In the omnichannel world, retail has evolved into much more than traditional brick and mortar. Essentially, resale, rental and traditional retail are all becoming one “retail”. And as a result, traditional retail evaluation methods are becoming less relevant. Metrics such as same store sales, sales per square foot are now likely to be less accurate measures than metrics that deal with more universally applicable revenue by transaction and by individual customer.

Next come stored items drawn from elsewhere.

(** Changing the interval of a block leaves the blocks below it as they are. *)
Lemma upd_local_below st c i s :
  tree_store st T → c ∈ subs T → s ∈ subs c → s ≠ c → local_ok st s → local_ok (upd st (root c) i) s.
Proof.
  intros HT Hc Hs Hne Hl. assert (NoDup (labels c)) as Hnd by (eapply NoDup_labels_subs; [apply HT|done]).
  assert (∀ k, k ∈ subs c → k ≠ c → root k ∉ ({[root c]} : gset BlockHash)) as Hout.
  { intros k Hk Hkc Heq%elem_of_singleton. apply Hkc. by eapply (subs_root_inj c); [|done|apply subs_self|]. }
  eapply same_but_local; [apply upd_same_but|by apply Hout| |done]. intros k Hk.
  apply Hout; [eapply subs_trans; [by apply kids_subs|done]|]. intros ->.
  eapply (kid_not_root s c); [by eapply NoDup_labels_subs|done|]. eapply labels_subs; [exact Hs|apply root_labels].
Qed.

(** A larger interval keeps the children nested. *)
Lemma upd_local_root st c i :
  tree_store st T → c ∈ subs T → local_ok st c → iv_ok i → contains i (ivl st (root c)) = true →
  local_ok (upd st (root c) i) c.
Proof.
  intros HT Hc [Hi Hn] Hok Hcon. assert (NoDup (labels c)) as Hnd by (eapply NoDup_labels_subs; [apply HT|done]).
  unfold contains in Hcon. split; rewrite ivl_upd_eq by (by eapply in_store); [done|]. intros Hne.
  assert ((ivl (upd st (root c) i) ∘ root <$> kids c) = (ivl st ∘ root <$> kids c)) as ->.
  { apply list_fmap_ext. intros n k Hk%list_elem_of_lookup_2. simpl. apply ivl_upd_ne. intros Heq.
    apply (kid_not_root c k Hnd Hk). rewrite <- Heq. apply root_labels. }
  eapply nested_end_mono; [eapply nested_start_mono; [by apply Hn|lia]|lia].
Qed.

Lemma full_of_roomy st s : roomy st s → full st (root s).
Proof. intros [_ Hw]. pose proof (tsize_pos s). unfold full, width in *. lia. Qed.

Lemma upd_full st c i s :
  is_Some (map st !! root c) → start i ≤ end_ i → full st (root s) → full (upd st (root c) i) (root s).
Proof.
  intros Hc Hi Hs. unfold full. destruct (decide (root s = root c)) as [->|Hne]; [by rewrite ivl_upd_eq|].
  by rewrite ivl_upd_ne.
Qed.

(** What the expansion does to the subtree of the chosen child. *)
Record expanded (c : tree) (fin : bool) (alloc : Interval) (st st' : store) : Prop := {
  ex_same : same_but (list_to_set (labels c)) st st';
  ex_ivl : ivl st' (root c) = alloc;
  ex_below : fin = false → same_but {[root c]} st st';
  ex_local : ∀ s, s ∈ subs c → (s = c → fin = true) → local_ok st' s;
  ex_full : ∀ s, s ∈ subs c → full st' (root s);
}.

Lemma expand_final st sizes c alloc slack :
  tree_store st T → sizes_ok T sizes → c ∈ subs T →
  (∀ s, s ∈ subs c → local_ok st s ∧ full st (root s)) →
  0 ≤ slack → iv_ok alloc → tsize c + 2 * slack ≤ width alloc →
  ∃ ctx', (ctx ← (if negb (contains alloc (ivl st (root c))) then
             s' ← add64 (start alloc) slack;
             e' ← sub64 (end_ alloc) slack;
             st ← lift (set_interval st (root c) (mkInterval s' e'));
             propagate_interval (mkCtx st sizes) (root c)
           else Ok (mkCtx st sizes));
           st ← lift (set_interval (ctx_store ctx) (root c) alloc);
           Ok (mkCtx st (subtree_sizes ctx))) = Ok ctx' ∧ expanded c true alloc st (ctx_store ctx').
Proof.
  intros HT Hsz Hc Hall Hslack Hok Hw. pose proof Hok as (H1 & H2 & H3). unfold width in Hw.
  pose proof (tsize_pos c). pose proof (in_store _ _ HT c Hc) as HcS.
  assert (root c ∈ (list_to_set (labels c) : gset BlockHash)) as Hrc by apply elem_of_list_to_set, root_labels.
  destruct (contains alloc (ivl st (root c))) eqn:Econ; cbn [negb mbind outcome_bind].
  - cbn [ctx_store subtree_sizes]. rewrite set_interval_Ok by done. cbn [lift map_err mbind outcome_bind].
    eexists. split; [done|]. cbn [ctx_store]. pose proof (upd_same_but st (root c) alloc) as Hsb.
    split; [eapply same_but_weaken; [|exact Hsb]; set_solver|by apply ivl_upd_eq|done| |].
    + intros s Hs _. destruct (Hall s Hs) as [Hl _]. destruct (sub_cases st c s HT Hc Hs) as [->|Hne]; [by apply upd_local_root|].
      by apply upd_local_below.
    + intros s Hs. apply upd_full; [done|lia|by apply Hall].
  - chk. destruct (set_and_propagate T Hbound (mkCtx st sizes) c (mkInterval (start alloc + slack) (end_ alloc - slack)))
      as (ctx1 & Hrun & Hsz1 & Hsb1 & Hi1 & Hall1); [done|done|done|unfold iv_ok; simpl; lia|unfold width; simpl; lia|].
    cbn [ctx_store subtree_sizes] in *. rewrite Hrun. cbn [mbind outcome_bind].
    assert (tree_store (ctx_store ctx1) T) as HT1 by (by eapply same_but_tree).
    assert (is_Some (map (ctx_store ctx1) !! root c)) as HcS1 by (by eapply in_store).
    rewrite set_interval_Ok by done. cbn [lift map_err mbind outcome_bind]. eexists. split; [done|]. cbn [ctx_store].
    split; [|by apply ivl_upd_eq|done| |].
    + eapply same_but_weaken; [|eapply same_but_trans; [exact Hsb1|apply upd_same_but]]. set_solver.
    + intros s Hs _. destruct (Hall1 s Hs) as [Hl _]. destruct (sub_cases st c s HT Hc Hs) as [->|Hne]; [|by apply upd_local_below].
      apply upd_local_root; try done. rewrite Hi1. unfold contains. simpl. lia.
    + intros s Hs. apply upd_full; [done|lia|]. by apply full_of_roomy, Hall1.
Qed.

Lemma expand_interval_to_chosen_spec st sizes p c A B slack fin i :
  tree_store st T → sizes_ok T sizes → p ∈ subs T → c ∈ subs T → ivl st (root p) = i →
  (∀ s, s ∈ subs c → local_ok st s ∧ full st (root s)) →
  0 ≤ slack → 0 ≤ A → 0 ≤ B → iv_ok i → tsize c + 4 * slack + A + B + 1 ≤ width i →
  ∃ ctx', expand_interval_to_chosen slack (mkCtx st sizes) (root p) (root c) B A fin = Ok ctx' ∧
    expanded c fin (mkInterval (start i + B + slack) (end_ i - A - slack - 1)) st (ctx_store ctx').
Proof.
  set (alloc := mkInterval _ _). intros HT Hsz Hp Hc Hip Hall Hslack HA HB Hi Hw.
  pose proof Hi as (H1 & H2 & H3). unfold width in Hw.
  pose proof (tsize_pos c). pose proof (in_store _ _ HT c Hc) as HcS. pose proof (in_store _ _ HT p Hp) as HpS.
  unfold expand_interval_to_chosen. cbn [ctx_store subtree_sizes]. rewrite (get_interval_Ok st (root p)), (get_interval_Ok st (root c)) by done.
  cbn [lift map_err mbind outcome_bind]. rewrite Hip. chk. fold alloc.
  cbn [lift map_err mbind outcome_bind].
  assert (iv_ok alloc) as Hok by (unfold iv_ok, alloc; simpl; lia).
  destruct fin; cbn [andb].
  - destruct (expand_final st sizes c alloc slack) as (ctx' & Hrun & Hex); try done.
    { unfold width, alloc; simpl; lia. }
    exists ctx'. split; [|done]. rewrite <- Hrun. cbn [start end_ alloc]. chk. done.
  - cbn [mbind outcome_bind ctx_store subtree_sizes]. rewrite set_interval_Ok by done. cbn [lift map_err mbind outcome_bind].
    eexists. split; [done|]. cbn [ctx_store]. pose proof (upd_same_but st (root c) alloc) as Hsb.
    split; [eapply same_but_weaken; [|exact Hsb]|by apply ivl_upd_eq|done| |].
    + intros x ->%elem_of_singleton. apply elem_of_list_to_set, root_labels.
    + intros s Hs Hne. apply upd_local_below; [done|done|done| |by apply Hall]. intros ->. by specialize (Hne eq_refl).
    + intros s Hs. apply upd_full; [done|unfold alloc; simpl; lia|by apply Hall].
Qed.
End Expand.

(** ** One step of the move *)

Lemma sizes_ok_empty T : sizes_ok T ∅.
Proof. split; intros s n; rewrite lookup_empty; [done|]. by intros _ [? ?]. Qed.

Lemma tsize_kids p : tsize p = sumZ (tsize <$> kids p) + 1.
Proof. destruct p. apply tsize_node. Qed.
Lemma labels_kids p : labels p = root p :: forest_labels (kids p).
Proof. by destruct p. Qed.
Lemma subs_kids p s : s ∈ subs p → s = p ∨ ∃ k, k ∈ kids p ∧ s ∈ subs k.
Proof. destruct p. apply subs_node. Qed.
Lemma labels_of_sub t s : s ∈ subs t → root s ∈ labels t ∧ ∀ k, k ∈ kids s → root k ∈ labels t.
Proof.
  intros Hs. split; [apply elem_of_labels; eauto|]. intros k Hk. apply elem_of_labels. exists k. split; [|done].
  eapply subs_trans; [by apply kids_subs|done].
Qed.

Section Step.
Context (T : tree) (slack : Z) (Hslack : 0 ≤ slack).

(** The state of the move at [p]: everything is in order except that the
    children of [p] are not yet laid out in its interval, which has room for
    its subtree and the slack around it. *)
Record midway (st : store) (p : tree) : Prop := {
  mw_tree : tree_store st T;
  mw_in : p ∈ subs T;
  mw_local : ∀ s, s ∈ subs T → s ≠ p → local_ok st s;
  mw_full : ∀ b, b ∈ labels T → full st b;
  mw_iv : iv_ok (ivl st (root p));
  mw_room : (4 * slack + 3) * tsize p ≤ width (ivl st (root p));
}.

Context (st : store) (p c : tree) (l1 l2 : list tree) (fin : bool).
Hypothesis Hmid : midway st p.
Hypothesis Hkids : kids p = l1 ++ c :: l2.
Let i := ivl st (root p).
Let B := sumZ (tsize <$> l1).
Let A := sumZ (tsize <$> l2).
Let alloc := mkInterval (start i + B + slack) (end_ i - A - slack - 1).
Context (st1 st2 st' : store).
Hypothesis Hsb1 : same_but (list_to_set (forest_labels l1)) st st1.
Hypothesis Hsb2 : same_but (list_to_set (forest_labels l2)) st1 st2.
Hypothesis Hex : expanded c fin alloc st2 st'.

Lemma step_size : tsize p = 1 + A + B + tsize c.
Proof using Hkids.
  rewrite tsize_kids, Hkids, fmap_app, fmap_cons, sumZ_app, sumZ_cons. unfold A, B. lia.
Qed.
Lemma step_kid x : x ∈ l1 ∨ x = c ∨ x ∈ l2 ↔ x ∈ kids p.
Proof using Hkids. rewrite Hkids, elem_of_app, elem_of_cons. tauto. Qed.
Lemma step_kid_in x : x ∈ kids p → x ∈ subs T.
Proof using Hmid. intros Hx. eapply subs_trans; [by apply kids_subs|apply Hmid]. Qed.
Lemma step_nodup : NoDup (labels p).
Proof using Hmid. eapply NoDup_labels_subs; [apply (mw_tree _ _ Hmid)|apply Hmid]. Qed.
Lemma step_forest : NoDup (forest_labels l1 ++ labels c ++ forest_labels l2).
Proof using Hmid Hkids.
  pose proof step_nodup as Hnd. rewrite labels_kids in Hnd. apply NoDup_cons in Hnd as [_ Hnd].
  by rewrite Hkids, forest_labels_app, forest_labels_cons in Hnd.
Qed.
Lemma step_disjoint : (∀ x, x ∈ forest_labels l1 → x ∉ labels c ∧ x ∉ forest_labels l2) ∧
  (∀ x, x ∈ forest_labels l2 → x ∉ labels c).
Proof using Hmid Hkids.
  pose proof step_forest as (_ & H1 & (_ & H2 & _)%NoDup_app)%NoDup_app. split; intros x Hx.
  - specialize (H1 x Hx). rewrite elem_of_app in H1. tauto.
  - intros Hc. by apply (H2 x).
Qed.
Lemma step_changed x : x ∈ forest_labels l1 ∨ x ∈ forest_labels l2 ∨ x ∈ labels c ↔ x ∈ forest_labels (kids p).
Proof using Hkids. rewrite Hkids, forest_labels_app, forest_labels_cons, !elem_of_app. tauto. Qed.
Lemma step_root : root p ∉ forest_labels (kids p).
Proof using Hmid. pose proof step_nodup as Hnd. rewrite labels_kids in Hnd. by apply NoDup_cons in Hnd as [? _]. Qed.

(** What changes, in all. *)
Lemma step_same : same_but (list_to_set (forest_labels (kids p))) st st'.
Proof using Hkids Hsb1 Hsb2 Hex.
  eapply same_but_weaken; [|eapply same_but_trans; [eapply same_but_trans; [exact Hsb1|exact Hsb2]|apply (ex_same _ _ _ _ _ Hex)]].
  intros x. rewrite !elem_of_union, !elem_of_list_to_set, <- step_changed. tauto.
Qed.
Lemma step_same_2 : same_but (list_to_set (forest_labels l2 ++ labels c)) st1 st'.
Proof using Hsb2 Hex. rewrite list_to_set_app_L. eapply same_but_trans; [exact Hsb2|apply (ex_same _ _ _ _ _ Hex)]. Qed.

Lemma step_tree : tree_store st' T.
Proof using Hmid Hkids Hsb1 Hsb2 Hex. eapply same_but_tree; [exact step_same|apply Hmid]. Qed.

(** The blocks outside are not affected. *)
Lemma step_outside s : s ∈ subs T → root s ∉ labels p → local_ok st' s.
Proof using Hmid Hkids Hsb1 Hsb2 Hex.
  intros Hs Hout. pose proof (labels_kids p) as Hlab.
  eapply same_but_local; [exact step_same| | |].
  - rewrite elem_of_list_to_set. intros Hin. apply Hout. rewrite Hlab. by right.
  - intros k Hk. rewrite elem_of_list_to_set. intros Hin.
    destruct (kid_in_sub T s p k) as [->|Hsub]; [apply (mw_tree _ _ Hmid)|done|apply Hmid|done| | |].
    + rewrite Hlab. by right.
    + by apply step_root.
    + apply Hout. apply elem_of_labels. eauto.
  - apply Hmid; [done|]. intros ->. apply Hout, root_labels.
Qed.

(** The conditions of the three parts of the step. *)
Lemma step_room : slack + B ≤ width i ∧ slack + A + 1 ≤ width i ∧ tsize c + 4 * slack + A + B + 1 ≤ width i ∧
  A ≤ tsize T ∧ B ≤ tsize T ∧ 0 ≤ A ∧ 0 ≤ B.
Proof using Hmid Hkids Hslack.
  pose proof (mw_room _ _ Hmid) as Hr. pose proof (tsize_sub p T (mw_in _ _ Hmid)) as HpT. fold i in Hr.
  rewrite step_size in Hr, HpT. pose proof (tsize_pos c). assert (0 ≤ A) by apply sumZ_tsize_nonneg.
  assert (0 ≤ B) by apply sumZ_tsize_nonneg.
  assert (0 ≤ slack * A) by nia. assert (0 ≤ slack * B) by nia. assert (slack ≤ slack * tsize c) by nia. lia.
Qed.
Lemma step_ivl_1 : ivl st1 (root p) = i.
Proof using Hmid Hkids Hsb1.
  apply (sb_ivl _ _ _ Hsb1). rewrite elem_of_list_to_set. intros Hin. apply step_root, step_changed. by left.
Qed.
Lemma step_ivl_2 : ivl st2 (root p) = i.
Proof using Hmid Hkids Hsb1 Hsb2.
  rewrite (sb_ivl _ _ _ Hsb2); [apply step_ivl_1|]. rewrite elem_of_list_to_set. intros Hin.
  apply step_root, step_changed. by right; left.
Qed.
Lemma step_child s : s ∈ subs c → local_ok st2 s ∧ full st2 (root s).
Proof using Hmid Hkids Hsb1 Hsb2.
  intros Hs. destruct (labels_of_sub c s Hs) as [Hrs Hks].
  pose proof (same_but_trans _ _ _ _ _ Hsb1 Hsb2) as Hsb.
  assert (∀ x, x ∈ labels c → x ∉ (list_to_set (forest_labels l1) ∪ list_to_set (forest_labels l2) : gset BlockHash)) as Hout.
  { intros x Hx [Hin|Hin]%elem_of_union; apply elem_of_list_to_set in Hin.
    - by destruct (proj1 step_disjoint x Hin).
    - by apply (proj2 step_disjoint x Hin). }
  assert (s ∈ subs T) as HsT by (eapply subs_trans; [done|]; apply step_kid_in, step_kid; by right; left).
  split.
  - eapply same_but_local; [exact Hsb|by apply Hout|intros k Hk; by apply Hout, Hks|].
    apply Hmid; [done|]. intros ->. apply step_root, step_changed. by right; right.
  - unfold full. rewrite (sb_ivl _ _ _ Hsb) by (by apply Hout). apply (mw_full _ _ Hmid). apply elem_of_labels. eauto.
Qed.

Hilco Insights Looking Forward Based on Continued Ecommerce Sales Growth

It’s time to reevaluate the role of stores:

  •  More existing stores are forecast to close in 2020 compared to 2019
  • But the trend is starting to move away from just simply closing stores to shrinking per-store square footage.
  • More consumers shopping online means retailers don’t need huge stores.
     Reconfiguring existing/smaller spaces to include new services such as tailoring, bars and cafes;  leveraging BOPIS (Buy Online Pick Up In Store); reducing inventory and creating experiences to increase foot traffic.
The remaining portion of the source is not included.